Reference — Med-Surg
Peripheral Vascular Assessment Reference
The vascular exam answers two questions: is blood reaching this limb, and is it draining? Pulses, capillary refill, the 6 P’s, and the ABI answer the first; skin findings sort arterial from venous disease.
Educational use only. Acute limb ischemia (sudden 6 P’s) is a vascular emergency — escalate immediately. ABI interpretation and Doppler use follow facility protocol. This material supports nursing education and exam review. It is not medical advice and is not a substitute for clinical judgment, institutional policy, or medical direction. Always follow facility protocols and current provider orders.
Pulse Sites & Grading
Palpate and compare bilaterally — asymmetry is the alarm. Lower-limb sites: femoral, popliteal, posterior tibial, dorsalis pedis. Mark a non-palpable pulse’s Doppler location so the next nurse rechecks the same spot. Always document by site and grade, both sides.
| Grade | Meaning |
|---|---|
| 0 | Absent — not palpable |
| 1+ | Diminished/weak, barely palpable |
| 2+ | Normal, expected |
| 3+ | Increased, full |
| 4+ | Bounding |
The 6 P’s of Arterial Compromise
Sudden onset of these = acute limb ischemia, a vascular emergency. Paralysis and paresthesia are late, limb-threatening signs.
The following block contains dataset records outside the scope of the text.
Definition requireAtomicClaimActivation (command : TransitionCommand) : result () :=
  let context_ := context command in
  let claimId := context_ ?. "claimId" in
  let previousResultId := context_ ?. "claimActivationPreviousClaimResultId" in
  let stateKey := context_ ?. "claimActivationCurrentStateCommandKey" in
  let expectedClaim := record (context_ ?. "claimActivationExpectedClaim") in
  let ownershipSetId := context_ ?. "claimActivationOwnershipSetId" in
  let ownershipSetResultId := context_ ?. "claimActivationOwnershipSetResultId" in
  let ownershipSet := record (context_ ?. "claimActivationOwnershipSet") in
  let expectedIds := context_ ?. "claimActivationExpectedResolutionIds" in
  let expectedSlots := context_ ?. "claimActivationExpectedSlotIds" in
  let expectedBindings := context_ ?. "claimActivationExpectedResolutionSlots" in
  let childrenValue := context_ ?. "claimActivationExpectedChildren" in
  let selectionsValue := context_ ?. "claimActivationSelections" in
  let children := array childrenValue in
  let selections := array selectionsValue in
  let resultId := context_ ?. "claimActivationResultId" in
  let validRemedies := [lit "reprint_pending"; lit "reship_pending"; lit "refund_pending"] in
  let exactIds := λ (value_ : value),
    is_array value_
    && (0 <? js_len value_)
    && forallb nonBlank (elements value_)
    && (zlength (set_of (elements value_)) =? js_len value_) in
  let sameSet := λ (left : value) (right : value),
    exactIds left
    && exactIds right
    && (js_len left =? js_len right)
    && forallb (λ id, includes (elements right) id) (elements left) in
  guard_when
    (negb (nonBlank claimId)
     || negb (nonBlank previousResultId)
     || negb (nonBlank stateKey)
     || negb (nonBlank ownershipSetId)
     || negb (nonBlank ownershipSetResultId)
     || negb (nonBlank resultId)
     || (optional (aggregateId command) !== claimId)
     || (optional (currentStateResultId command) !== previousResultId)
     || (optional (currentStateCommandKey command) !== stateKey)
     || (optional (ownershipSnapshotId command) !== ownershipSetId)
     || (optional (ownershipSnapshotResultId command) !== ownershipSetResultId)
     || (expectedClaim ?. "id" !== claimId)
     || (expectedClaim ?. "status" !== lit "investigating")
     || (expectedClaim ?. "resultId" !== previousResultId)
     || (expectedClaim ?. "currentStateCommandKey" !== stateKey)
     || (expectedClaim ?. "ownershipSetId" !== ownershipSetId)
     || (expectedClaim ?. "ownershipSetResultId" !== ownershipSetResultId)
     || (expectedClaim ?. "immutable" !== Bool true)
     || (ownershipSet ?. "id" !== ownershipSetId)
     || (ownershipSet ?. "claimId" !== claimId)
     || (ownershipSet ?. "resultId" !== ownershipSetResultId)
     || (ownershipSet ?. "immutable" !== Bool true)
     || negb (sameSet expectedIds (ownershipSet ?. "resolutionIds"))
     || negb (sameSet expectedSlots (ownershipSet ?. "slotIds"))
     || (lengthV expectedIds !== lengthV expectedSlots)
     || negb (is_array expectedBindings)
     || negb (is_array (ownershipSet ?. "resolutionSlotBindings"))
     || (Integral (js_len expectedBindings) !== lengthV expectedIds)
     || (children === Undefined)
     || (Integral (js_len children) !== lengthV expectedIds)
     || (selections === Undefined)
     || (js_len selections =? 0)
     || (context_ ?. "claimActivationClaimResultId" !== resultId)
     || (context_ ?. "claimActivationOwnershipResultId" !== resultId)
     || (context_ ?. "claimActivationChildResultId" !== resultId)
     || (context_ ?. "claimActivationCompleted" !== Bool true)
     || (context_ ?. "claimActivationAtomic" !== Bool true)) ;;
  let expectedSlotByResolution : list (value * value) := [] in
  expectedSlotByResolution ← foldM (λ expectedSlotByResolution value_,
    let binding := record value_ in
    let resolutionId := binding ?. "resolutionId" in
    let slotId := binding ?. "slotId" in
    guard_when
      (negb (nonBlank resolutionId)
       || negb (nonBlank slotId)
       || map_has expectedSlotByResolution resolutionId
       || negb (includes (elements expectedIds) resolutionId)
       || negb (includes (elements expectedSlots) slotId)) ;;
    Ok (map_set expectedSlotByResolution resolutionId slotId)) expectedSlotByResolution
      (elements expectedBindings);
  let ownershipBindingKeys : list value := [] in
  ownershipBindingKeys ← foldM (λ ownershipBindingKeys value_,
    let binding := record value_ in
    let resolutionId := binding ?. "resolutionId" in
    let slotId := binding ?. "slotId" in
    guard_when
      (negb (nonBlank resolutionId)
       || negb (nonBlank slotId)
       || set_has ownershipBindingKeys resolutionId
       || (map_get expectedSlotByResolution resolutionId !== slotId)) ;;
    Ok (set_add ownershipBindingKeys resolutionId)) ownershipBindingKeys
      (elements (ownershipSet ?. "resolutionSlotBindings"));
  guard_when (negb (zlength ownershipBindingKeys =? zlength expectedSlotByResolution)) ;;
  let childById : list (value * value) := [] in
  let sourceChildrenValue := ownershipSet ?. "sourceChildren" in
  let sourceChildren := array sourceChildrenValue in
  guard_when
    ((sourceChildren === Undefined)
     || negb (js_len sourceChildren =? zlength expectedSlotByResolution)) ;;
  let sourceById : list (value * value) := [] in
  sourceById ← foldM (λ sourceById value_,
    let source := record value_ in
    guard_when (source === Undefined) ;;
    let id := source ?. "id" in
    let slotId := source ?. "slotId" in
    guard_when
      (negb (nonBlank id)
       || negb (nonBlank slotId)
       || map_has sourceById id
       || (map_get expectedSlotByResolution id !== slotId)
       || (source ?. "claimId" !== claimId)
       || (source ?. "activeClaimId" !== claimId)
       || (source ?. "status" !== lit "pending")
       || negb (nonBlank (source ?. "resultId"))
       || negb (nonBlank (source ?. "currentStateCommandKey"))
       || (source ?. "immutable" !== Bool true)) ;;
    Ok (map_set sourceById id source)) sourceById (elements sourceChildren);
  let slots : list value := [] in
  '(childById, slots) ← foldM (λ '(childById, slots) value_,
    let child := record value_ in
    let id := child ?. "id" in
    let slotId := child ?. "slotId" in
    guard_when
      (negb (nonBlank id)
       || negb (nonBlank slotId)
       || map_has childById id
       || set_has slots slotId
       || negb (includes (elements expectedIds) id)
       || (map_get expectedSlotByResolution id !== slotId)
       || (child ?. "claimId" !== claimId)
       || (child ?. "status" !== lit "pending")
       || (child ?. "activeClaimId" !== claimId)
       || (child ?. "resultId" !== (map_get sourceById id) ?. "resultId")
       || (child ?. "currentStateCommandKey"
             !== (map_get sourceById id) ?. "currentStateCommandKey")
       || negb (nonBlank (child ?. "resultId"))
       || negb (nonBlank (child ?. "currentStateCommandKey"))
       || (child ?. "ownershipSetId" !== ownershipSetId)
       || (child ?. "ownershipSetResultId" !== ownershipSetResultId)
       || (child ?. "immutable" !== Bool true)) ;;
    let childById := map_set childById id child in
    let slots := set_add slots slotId in
    Ok (childById, slots)) (childById, slots) (elements children);
  let selectedIds : list value := [] in
  selectedIds ← foldM (λ selectedIds value_,
    let selection := record value_ in
    let id := selection ?. "resolutionId" in
    let slotId := selection ?. "slotId" in
    let child := if nonBlank id then map_get childById id else Undefined in
    guard_when
      ((selection === Undefined)
       || negb (nonBlank id)
       || negb (nonBlank slotId)
       || set_has selectedIds id
       || (child === Undefined)
       || (child ?. "slotId" !== slotId)
       || (selection ?. "claimId" !== claimId)
       || (selection ?. "activeClaimId" !== claimId)
       || (selection ?. "previousStatus" !== lit "pending")
       || (selection ?. "previousResultId" !== child ?. "resultId")
       || (selection ?. "currentStateCommandKey" !== child ?. "currentStateCommandKey")
       || (selection ?. "ownershipSetId" !== ownershipSetId)
       || (selection ?. "ownershipSetResultId" !== ownershipSetResultId)
       || negb (set_has validRemedies (selection ?. "targetStatus"))
       || (selection ?. "resultId" !== resultId)
       || (selection ?. "immutable" !== Bool true)) ;;
    Ok (set_add selectedIds id)) selectedIds (elements selections);
  Ok ().

(** ** The policy *)

Definition claimGuard (command : TransitionCommand) : result () :=
  when (currentIs command "opened" && targetIs command "investigating")
    (requireExactClaimInvestigationSource command) ;;
  when (currentIs command "investigating" && targetIs command "active")
    (requireAtomicClaimActivation command) ;;
  when (currentIs command "investigating" && targetIs command "resolved_rejected")
    (requireAtomicWholeClaimRejection (js "Claim") command) ;;
  when (targetIs command "withdrawn") (requireAtomicWholeClaimWithdrawal (js "Claim") command) ;;
  when (starts_with (target command) (js "resolved_") || targetIs command "withdrawn") (
    statuses ← requireCompleteClaimResolutionSet (js "Claim") command;
    let projected := projectClaimTerminalStatus statuses in
    guard_when (projected !== Str (target command))) ;;
  when (targetIs command "resolved_rejected" || targetIs command "withdrawn")
    (requireFlag command "cleanPostDeliveryQualityClaim").

Definition claimPolicy : TransitionPolicy :=
  mkPolicy (js "Claim") Lifecycles.claimInitial Lifecycles.claimTerminal None
    Lifecycles.claimTransitions None (Some claimGuard).

(** ** Its guards fail only as guards *)

#[global] Typeclasses Opaque
  requireCompleteClaimResolutionSet
  requireAtomicWholeClaimRejection
  requireAtomicWholeClaimWithdrawal
  requireExactClaimInvestigationSource
  requireAtomicClaimActivation.

#[export] Instance guard_only_requireCompleteClaimResolutionSet lifecycle command :
  GuardOnly (requireCompleteClaimResolutionSet lifecycle command).
Proof. cbv beta delta [requireCompleteClaimResolutionSet]. guard_only. Qed.

#[export] Instance guard_only_requireAtomicWholeClaimRejection lifecycle command :
  GuardOnly (requireAtomicWholeClaimRejection lifecycle command).
Proof. cbv beta delta [requireAtomicWholeClaimRejection]. guard_only. Qed.

#[export] Instance guard_only_requireAtomicWholeClaimWithdrawal lifecycle command :
  GuardOnly (requireAtomicWholeClaimWithdrawal lifecycle command).
Proof. cbv beta delta [requireAtomicWholeClaimWithdrawal]. guard_only. Qed.

#[export] Instance guard_only_requireExactClaimInvestigationSource command :
  GuardOnly (requireExactClaimInvestigationSource command).
Proof. cbv beta delta [requireExactClaimInvestigationSource]. guard_only. Qed.

#[export] Instance guard_only_requireAtomicClaimActivation command :
  GuardOnly (requireAtomicClaimActivation command).
Proof. cbv beta delta [requireAtomicClaimActivation]. guard_only. Qed.

#[export] Instance guard_only_claimGuard command : GuardOnly (claimGuard command).
Proof. cbv beta delta [claimGuard]. guard_only. Qed.

(** ** Specification *)

(** The terminal status that the dispositions of a claim's children give it:
    one disposition of all the children, or a mix of remedies. *)
Inductive projects : list jstr → jstr → Prop :=
| projects_uniform n d s :
    (d, s) ∈ claimTerminalProjection → projects (replicate (S n) d) s
| projects_mixed ds d e :
    (∀ x, x ∈ ds → x ∈ [js "delivered_reship"; js "delivered_reprint"; js "refunded"]) →
    d ∈ ds → e ∈ ds → d ≠ e → projects ds (js "resolved_mixed").

(** The children of a claim, as the command's context projects them. *)
Definition claimChildren (command : TransitionCommand) : list value :=
  elements ((context command) ?. "claimSlotResolutions").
Ankle-Brachial Index (ABI)
Highest ankle systolic pressure ÷ highest arm systolic pressure, measured with a Doppler. Lower values mean worse arterial supply:
| ABI | Interpretation |
|---|---|
| 1.0 – 1.4 | Normal |
| 0.91 – 0.99 | Borderline |
| ≤ 0.90 | PAD confirmed |
| < 0.50 | Severe — rest pain, threatened limb |
| > 1.40 | Non-compressible, calcified vessels (often diabetic) — also abnormal |
Arterial vs Venous Skin Findings
Arterial insufficiency: cool, pale, shiny, hairless skin; thickened nails; pallor on elevation and dependent rubor; diminished/absent pulses; round “punched-out” painful ulcers on toes and pressure points.
Venous insufficiency: warm skin, brownish hemosiderin staining around the ankles, edema, present pulses; irregular, ruddy, weepy, less-painful ulcers at the medial malleolus (gaiter area).
The positioning consequence: arterial legs do best neutral or dependent; venous legs do best elevated with compression — and compression is contraindicated when arterial supply is poor.
NCLEX Pearls
- ✦Always compare pulses bilaterally — asymmetry is the finding.
- ✦Sudden 6 P's = acute limb ischemia, a true emergency; paralysis/paresthesia are late and ominous.
- ✦ABI ≤0.90 confirms PAD; >1.40 means calcified vessels (often diabetic) and is also abnormal.
- ✦Cool/pale/hairless/diminished pulses = arterial; warm/brown-stained/edematous/pulses present = venous.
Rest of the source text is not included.